Exploring supply and demand concerns
Although these new properties mean more business for convention centers, local hoteliers can be weary of new HQ hotels, concerned that demand won’t rise enough to match the increased supply.
Despite hoteliers’ concerns, STR research shows that HQ hotels don’t have a long-term negative impact on the hotels located nearby. It’s the state of the economy when a HQ hotel opens that affects a city’s lodging market more than any other factor.

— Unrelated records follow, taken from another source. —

(** * zen-freq: a shallow embedding of the AMD Zen cpufreq driver

    The definitions below follow [zen-freq.c] and [zen-freq.h] function by
    function.  C integers are mathematical integers ([Z]) with the
    wrap-around of their type written out ([u8], [u32], [u64], [s32]);
    the per-CPU structure is a record that every function takes and
    returns; what the kernel or the hardware supplies (MSR contents, the
    clock, allocation results, whether a CPU is online) is an argument. *)

From stdpp Require Import base numbers list strings.

Open Scope Z_scope.

(** ** Machine integers *)

Definition u8 (x : Z) : Z := x mod 2 ^ 8.
Definition u32 (x : Z) : Z := x mod 2 ^ 32.
Definition u64 (x : Z) : Z := x mod 2 ^ 64.
(** Two's complement 32-bit value of [x] (the kernel is built with wrapping
    signed arithmetic). *)
Definition s32 (x : Z) : Z := (x + 2 ^ 31) mod 2 ^ 32 - 2 ^ 31.

Definition BIT (n : Z) : Z := Z.shiftl 1 n.

(** ** Constants of [zen-freq.h] *)

Definition PSTATE_DEF_EN : Z := BIT 63.
Definition PSTATE_DEF_DID (val : Z) : Z := Z.land (Z.shiftr val 6) 0x1F.
Definition PSTATE_DEF_FID (val : Z) : Z := Z.land val 0x3F.
Definition PSTATE_DEF_VID (val : Z) : Z := Z.land (Z.shiftr val 11) 0xFF.
Definition PSTATE_DEF_CUR_DIV (val : Z) : Z := Z.land (Z.shiftr val 4) 0x3.

Definition THERM_STATUS_VALID : Z := BIT 31.
Definition THERM_STATUS_TEMP (val : Z) : Z := Z.land (Z.shiftr val 16) 0x7F.

Definition ZEN_MAX_PSTATES : nat := 8.
Definition ZEN_MAX_BOOST_STATES : nat := 4.

Definition ZEN_THERMAL_SOFT_LIMIT : Z := 80.
Definition ZEN_THERMAL_HARD_LIMIT : Z := 90.
Definition ZEN_THERMAL_HYSTERESIS : Z := 3.
Definition ZEN_THERMAL_SAFE_LIMIT : Z := 75.

Definition ZEN_THERMAL_KP : Z := 50.
Definition ZEN_THERMAL_KI : Z := 10.
Definition ZEN_THERMAL_INTEGRAL_MAX : Z := 1000.

Definition ZEN_VOLTAGE_MAX_SAFE : Z := 1450.
Definition ZEN_VOLTAGE_BOOST_MAX : Z := 1500.

Definition ZEN_EPP_BALANCE : Z := 0x80.

Definition ZEN_FREQ_MODE_BALANCE : Z := 1.

Definition ZEN_FREQ_BASE : Z := 25.
Definition ZEN_FREQ_MULTIPLIER : Z := 1000.

(** [<linux/cpufreq.h>]: the frequency that ends a frequency table, [~1u]. *)
Definition CPUFREQ_TABLE_END : Z := 4294967294.

(** [<linux/errno.h>] *)
Definition ENXIO : Z := 6.
Definition ENOMEM : Z := 12.
Definition ENODEV : Z := 19.
Definition EINVAL : Z := 22.

Definition UINT_MAX : Z := 2 ^ 32 - 1.

(** [ZEN_VID_TO_MV]: [vid] is a [u8], the subtraction is done in [int] and
    the result is stored in a [u32]. *)
Definition ZEN_VID_TO_MV (vid : Z) : Z := u32 (1550 - vid * 25).

Definition ZEN_CLAMP (val lo hi : Z) : Z :=
  if val <? lo then lo else if val >? hi then hi else val.

(** [ZEN_PERF_TO_FREQ], used with [u8] performance values and [u32]
    frequencies: the product and the division are unsigned 32-bit.  [None]
    is the divide error raised when [max_perf = min_perf]. *)
Definition ZEN_PERF_TO_FREQ (perf min_perf max_perf min_freq max_freq : Z)
  : option Z :=
  let divisor := u32 (max_perf - min_perf) in
  if divisor =? 0 then None
  else Some (u32 (min_freq +
                  u32 (u32 (max_freq - min_freq) * u32 (perf - min_perf))
                  / divisor)).

(** [ZEN_FREQ_TO_PERF], used with [unsigned int] frequencies and [int]
    performance bounds.  [None] is the divide error raised when
    [max_freq = min_freq]. *)
Definition ZEN_FREQ_TO_PERF (freq min_freq max_freq min_perf max_perf : Z)
  : option Z :=
  let divisor := u32 (max_freq - min_freq) in
  if divisor =? 0 then None
  else Some (u32 (min_perf +
                  u32 (u32 (max_perf - min_perf) * u32 (freq - min_freq))
                  / divisor)).

(** ** Data model *)

Inductive zen_thermal_state : Set :=
  | ZEN_THERMAL_NORMAL
  | ZEN_THERMAL_SOFT_THROTTLE
  | ZEN_THERMAL_HARD_THROTTLE
  | ZEN_THERMAL_RECOVERY.

Record zen_perf_target : Set := mk_perf_target {
  desired_perf : Z;
  min_perf : Z;
  max_perf : Z;
  epp : Z;
  timestamp : Z;
  sequence : Z
}.

Record zen_pstate : Set := mk_pstate {
  pstate : Z;
  freq : Z;
  voltage : Z;
  vid : Z;
  fid : Z;
  did : Z;
  div : Z;
  en : bool;
  boost : bool;
  safe : bool
}.

(** The anonymous [stats] structure of [struct zen_freq_cpu]. *)
Record zen_stats : Set := mk_stats {
  transitions : Z;
  io_boosts : Z;
  thermal_events : Z;
  voltage_clamps : Z;
  total_time_ns : Z
}.

Record cpufreq_frequency_table : Set := mk_table_entry {
  driver_data : Z;
  frequency : Z
}.

(** [struct zen_freq_cpu].  [pstates] and [boost_states] are the fixed
    arrays; [perf_target] and [freq_table_rcu] are pointers, [None] when
    NULL.  [boost_supported] is written by [zen_freq_get_pstate_info]. *)
Record zen_freq_cpu : Set := mk_zcpu {
  cpu : Z;
  pstates : list zen_pstate;
  num_pstates : Z;
  boost_states : list zen_pstate;
  num_boost : Z;
  max_freq : Z;
  min_freq : Z;
  nominal_freq : Z;
  highest_perf : Z;
  lowest_perf : Z;
  nominal_perf : Z;
  boost_supported : bool;
  cur_pstate : Z;
  cur_freq : Z;
  perf_target : option zen_perf_target;
  freq_table_rcu : option (list cpufreq_frequency_table);
  thermal_state : zen_thermal_state;
  thermal_integral : Z;
  thermal_throttle_perf : Z;
  last_temp : Z;
  io_boost_active : bool;
  dynamic_epp : Z;
  stats : zen_stats
}.

(** The fields of [struct cpufreq_policy] the driver uses ([policy->cpu],
    [policy->cur], [policy->min], [policy->max]); [policy->driver_data] is
    passed next to the policy. *)
Record cpufreq_policy : Set := mk_policy {
  p_cpu : Z;
  p_cur : Z;
  p_min : Z;
  p_max : Z
}.

(** The module parameters that the modelled functions read. *)
Record zen_module_params : Set := mk_params {
  zen_freq_max_perf : Z;
  zen_freq_soft_temp : Z;
  zen_freq_hard_temp : Z;
  zen_freq_voltage_max : Z
}.

Definition default_params : zen_module_params :=
  {| zen_freq_max_perf := 255;
     zen_freq_soft_temp := ZEN_THERMAL_SOFT_LIMIT;
     zen_freq_hard_temp := ZEN_THERMAL_HARD_LIMIT;
     zen_freq_voltage_max := ZEN_VOLTAGE_MAX_SAFE |}.

(** *** Field assignments *)

Definition set_voltage (v : Z) (ps : zen_pstate) : zen_pstate :=
  let '(mk_pstate a b _ d e f g h i j) := ps in mk_pstate a b v d e f g h i j.
Definition set_boost (v : bool) (ps : zen_pstate) : zen_pstate :=
  let '(mk_pstate a b c d e f g h _ j) := ps in mk_pstate a b c d e f g h v j.
Definition set_safe (v : bool) (ps : zen_pstate) : zen_pstate :=
  let '(mk_pstate a b c d e f g h i _) := ps in mk_pstate a b c d e f g h i v.

Definition set_transitions (v : Z) (s : zen_stats) : zen_stats :=
  let '(mk_stats _ b c d e) := s in mk_stats v b c d e.
Definition set_thermal_events (v : Z) (s : zen_stats) : zen_stats :=
  let '(mk_stats a b _ d e) := s in mk_stats a b v d e.
Definition set_voltage_clamps (v : Z) (s : zen_stats) : zen_stats :=
  let '(mk_stats a b c _ e) := s in mk_stats a b c v e.

Definition set_pstates (v : list zen_pstate) (z : zen_freq_cpu) :=
  let '(mk_zcpu a _ c d e f g h i j k l m n o p q r s t u w x) := z in
  mk_zcpu a v c d e f g h i j k l m n o p q r s t u w x.
Definition set_boost_states (v : list zen_pstate) (z : zen_freq_cpu) :=
  let '(mk_zcpu a b c _ e f g h i j k l m n o p q r s t u w x) := z in
  mk_zcpu a b c v e f g h i j k l m n o p q r s t u w x.
Definition set_cur_pstate (v : Z) (z : zen_freq_cpu) :=
  let '(mk_zcpu a b c d e f g h i j k l _ n o p q r s t u w x) := z in
  mk_zcpu a b c d e f g h i j k l v n o p q r s t u w x.
Definition set_cur_freq (v : Z) (z : zen_freq_cpu) :=
  let '(mk_zcpu a b c d e f g h i j k l m _ o p q r s t u w x) := z in
  mk_zcpu a b c d e f g h i j k l m v o p q r s t u w x.
Definition set_perf_target (v : option zen_perf_target) (z : zen_freq_cpu) :=
  let '(mk_zcpu a b c d e f g h i j k l m n _ p q r s t u w x) := z in
  mk_zcpu a b c d e f g h i j k l m n v p q r s t u w x.
Definition set_freq_table_rcu (v : option (list cpufreq_frequency_table))
    (z : zen_freq_cpu) :=
  let '(mk_zcpu a b c d e f g h i j k l m n o _ q r s t u w x) := z in
  mk_zcpu a b c d e f g h i j k l m n o v q r s t u w x.
Definition set_thermal_state (v : zen_thermal_state) (z : zen_freq_cpu) :=
  let '(mk_zcpu a b c d e f g h i j k l m n o p _ r s t u w x) := z in
  mk_zcpu a b c d e f g h i j k l m n o p v r s t u w x.
Definition set_thermal_integral (v : Z) (z : zen_freq_cpu) :=
  let '(mk_zcpu a b c d e f g h i j k l m n o p q _ s t u w x) := z in
  mk_zcpu a b c d e f g h i j k l m n o p q v s t u w x.
Definition set_thermal_throttle_perf (v : Z) (z : zen_freq_cpu) :=
  let '(mk_zcpu a b c d e f g h i j k l m n o p q r _ t u w x) := z in
  mk_zcpu a b c d e f g h i j k l m n o p q r v t u w x.
Definition set_last_temp (v : Z) (z : zen_freq_cpu) :=
  let '(mk_zcpu a b c d e f g h i j k l m n o p q r s _ u w x) := z in
  mk_zcpu a b c d e f g h i j k l m n o p q r s v u w x.
Definition set_stats (v : zen_stats) (z : zen_freq_cpu) :=
  let '(mk_zcpu a b c d e f g h i j k l m n o p q r s t u w _) := z in
  mk_zcpu a b c d e f g h i j k l m n o p q r s t u w v.

(** Zero-filled memory, as [kzalloc] returns it. *)
Definition zero_pstate : zen_pstate :=
  mk_pstate 0 0 0 0 0 0 0 false false false.
Definition zero_stats : zen_stats := mk_stats 0 0 0 0 0.
Definition zero_perf_target : zen_perf_target := mk_perf_target 0 0 0 0 0 0.
Definition zero_zcpu : zen_freq_cpu :=
  mk_zcpu 0 (replicate ZEN_MAX_PSTATES zero_pstate) 0
          (replicate ZEN_MAX_BOOST_STATES zero_pstate) 0
          0 0 0 0 0 0 false 0 0 None None
          ZEN_THERMAL_NORMAL 0 0 0 false 0 zero_stats.

(** [arr[i]] for an index held in a C unsigned integer. *)
Definition pstate_at (arr : list zen_pstate) (i : Z) : zen_pstate :=
  default zero_pstate (arr !! Z.to_nat i).

(** [for (i = i0; i < i0 + n; i++) body], for loops without [break]. *)
Fixpoint for_loop {S : Type} (n : nat) (i : Z) (body : Z -> S -> S) (s : S)
  : S :=
  match n with
  | O => s
  | S n' => for_loop n' (i + 1) body (body i s)
  end.

(** ** MSR access *)

(** [zen_write_pstate_local]: runs on the target CPU.  [msr] is the content
    of the P-state control MSR of that CPU; the result is the per-CPU data
    and the MSR after the write. *)
Definition zen_write_pstate_local (zcpu : zen_freq_cpu) (msr : Z)
  : zen_freq_cpu * Z :=
  let pstate_val := msr in
  let pstate_val := Z.land pstate_val (u64 (Z.lnot 0x3F)) in
  let pstate_val := Z.lor pstate_val (Z.lor (cur_pstate zcpu) (BIT 6)) in
  let zcpu :=
    if cur_pstate zcpu <? num_pstates zcpu
    then set_cur_freq (freq (pstate_at (pstates zcpu) (cur_pstate zcpu))) zcpu
    else zcpu in
  (zcpu, pstate_val).

(** The kernel's [smp_call_function_single(cpu, func, info, wait)]: the
    function runs on [cpu] and 0 is returned, or the CPU is not online,
    nothing runs and [-ENXIO] is returned. *)
Definition smp_call_function_single {A : Type} (online : bool)
    (func : A -> A) (info : A) : Z * A :=
  if online then (0, func info) else (- ENXIO, info).

(** [zen_read_temperature]: [therm] is what [rdmsrl_safe_on_cpu] read from
    [MSR_IA32_THERM_STATUS], [None] when that read failed. *)
Definition zen_read_temperature (therm : option Z) : Z :=
  match therm with
  | None => 0
  | Some therm_status =>
      if Z.land therm_status THERM_STATUS_VALID =? 0 then 0
      else THERM_STATUS_TEMP therm_status
  end.

Section Driver.

(** The module parameters are global variables of the driver. *)
Variable mp : zen_module_params.

(** ** Thermal guard *)

(** [zen_thermal_pi_controller]: returns the recommended ceiling and the
    per-CPU data with the updated integral term. *)
Definition zen_thermal_pi_controller (zcpu : zen_freq_cpu) (temp : Z)
  : Z * zen_freq_cpu :=
  let error := s32 (s32 temp - s32 (zen_freq_soft_temp mp)) in
  let proportional := Z.quot (s32 (error * ZEN_THERMAL_KP)) 1000 in
  let acc := s32 (thermal_integral zcpu + error) in
  let acc :=
    if acc >? ZEN_THERMAL_INTEGRAL_MAX then ZEN_THERMAL_INTEGRAL_MAX
    else if acc <? - ZEN_THERMAL_INTEGRAL_MAX then - ZEN_THERMAL_INTEGRAL_MAX
    else acc in
  let zcpu := set_thermal_integral acc zcpu in
  let integral := Z.quot (s32 (acc * ZEN_THERMAL_KI)) 1000 in
  let adjustment := s32 (proportional + integral) in
  let max_perf :=
    if adjustment >? 0 then u8 (255 - ZEN_CLAMP adjustment 0 255) else 255 in
  (max_perf, zcpu).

“For headquarters hotels, timing is everything,” says Sachs. “When HQ hotels open in positive economic times, competitive set demand increases exceed supply increases in one or two years. But for hotels that opened in 2008, demand took three to five years to surpass supply growth in the competitive set. Regardless of timing, demand always exceeded supply eventually.”
Data from STR shows that after the 800-room Hilton in Austin opened in 2003, the city’s lodging market returned to its previous occupancy levels in just two years. When the 1,203-room Hilton opened in Houston in 2004, occupancy rates bounced back in just one year, as it did in Denver after the 1,100-room Hyatt opened in 2005.
Jump ahead three years to 2008 to the beginning of the global financial crisis and HQ hotels took longer to be absorbed. When HQ hotels opened in San Diego, Baltimore and San Antonio, it took three to five years for occupancy levels in each of the markets to recover.
But conditions improved once again. In 2011 when the 1,005-room JW Marriott opened in Indianapolis, the local lodging supply outpaced demand by 5 percent in just two years.
The future of headquarters hotels and convention centers
Convention centers continue to play a key role in bringing trade to local economies, and U.S. city leaders are keen to financially support the development of HQ hotels. According to the Convention Industry Council, the U.S. has 1.87 million conventions a year, generating $280 billion in direct spending. Some 85 percent of these meetings take place at venues with lodging and are responsible for 275 million room nights a year.
Despite the large number of conventions that are held each year, competition among centers is fierce. Expectations are rising around what convention centers can offer delegates – the provision of state of the art technology, upgraded public spaces to enable better networking, and more collaborative meeting spaces are just a few examples – and HQ hotels are acting on those expectations as well.
Indeed, the key, for all successful hotels, is providing the best guest experience on the block.